裁判の記事で「判決を重く受け止めたい」というコメントをよく聞きます。「たい」という部分がどうしても引っかかります。助動詞「たい」は、話し手の希望を表します。「判決を重く受け止めたい」というのは、コメントを出している人の希望ということになります。つまり、「今は判決を重く受け止めていないけど将来受け止めようと思っている」という意味になります。「重く受け止める」という行為は、自分がそうしようと思えばいつでも確実に実行できます。したがって、本来は「判決を重く受け止めました」「判決を重く受け止めます」という表現にすべきだと思うのです。「受け止めたい」と言われると、「受け止めてないし受け止めるつもりもないけど一応言っとくか」くらいの気持ちでいるのかな、と思ってしまいます。

「今期は前年比120%にしたい」。この場合は「たい」という表現で問題ないでしょう。前年比120%にしようという希望はあるものの、自分がそうしようと思ったら必ずそうなるものではありません。自分ではコントロールできない様々な要因によって、前年比120%にならない可能性があります。似ているようでも「今期は前年比120%を目指したい」は違和感を覚えます。目指すのは誰でも確実にできるからです。「目指す」という表現を使うのであれば「今期は前年比120%を目指します」と言った方がいいでしょう。

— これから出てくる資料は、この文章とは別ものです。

(** * A shallow embedding of the @expo/server request dispatcher

    Source: packages/@expo/server/src/index.ts.

    [createRequestHandler] closes over one mutable variable, the cached
    [routesManifest], and returns the asynchronous [handler].  The handler
    calls capabilities that are injected through the options object
    ([getRoutesManifest], [getHtml], [getApiRoute],
    [logApiRouteExecutionError]) and whatever handler function the resolved
    API module exposes.  Each of them may have effects of its own and may
    raise, so the embedding threads an explicit store through the code and
    represents a JavaScript completion (normal or abrupt) as a sum. *)

From stdpp Require Import base option list strings gmap fin_maps.
From Stdlib Require Import ZArith Ascii.

Local Open Scope string_scope.
Local Open Scope Z_scope.
Local Open Scope list_scope.

(** ** Platform values *)

(** [URLSearchParams]: an ordered list of name/value pairs, duplicates
    allowed. *)
Definition URLSearchParams : Type := list (string * string).

Definition has_name (name : string) (p : string * string) : bool :=
  String.eqb (fst p) name.

(** [URLSearchParams.prototype.set]: the first pair of that name takes the
    value and the other pairs of that name are removed; without such a pair
    the new pair is appended. *)
Fixpoint searchParams_set (l : URLSearchParams) (name value : string)
  : URLSearchParams :=
  match l with
  | [] => [(name, value)]
  | p :: rest =>
      if has_name name p
      then (name, value) :: List.filter (fun q => negb (has_name name q)) rest
      else p :: searchParams_set rest name value
  end.

(** [URLSearchParams.prototype.get]: the value of the first pair of that
    name. *)
Definition searchParams_get (l : URLSearchParams) (name : string)
  : option string :=
  snd <$> List.find (has_name name) l.

(** The parts of a parsed [URL] (and of [ExpoURL], which extends it) that the
    dispatcher reads or writes. *)
Record URL : Type := mkURL {
  pathname : string;
  searchParams : URLSearchParams
}.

「会議を始めたいと思います」。これもあらゆる会議の場で使われる表現です。厳密に解釈すると、この発言をした人は「会議を始めたい」という希望を伝えただけであり、その後しかるべき人から開会宣言があって会議が始まるということになりますが、そのような状況は稀でしょう。実際にはこの言葉が開会宣言であり、「始めたいと思います」といった直後から会議が始まります。私の経験だけでいえば、ストレートに「会議を始めます」という人は少数派です。

このような「たい」が好んで使われるのは断定的な表現を避けるためでしょう。しかし、政治家、経営者、リーダーなどには「再発防止に取り組みたい」ではなく「再発防止に取り組みます」と言ってもらいたいものです。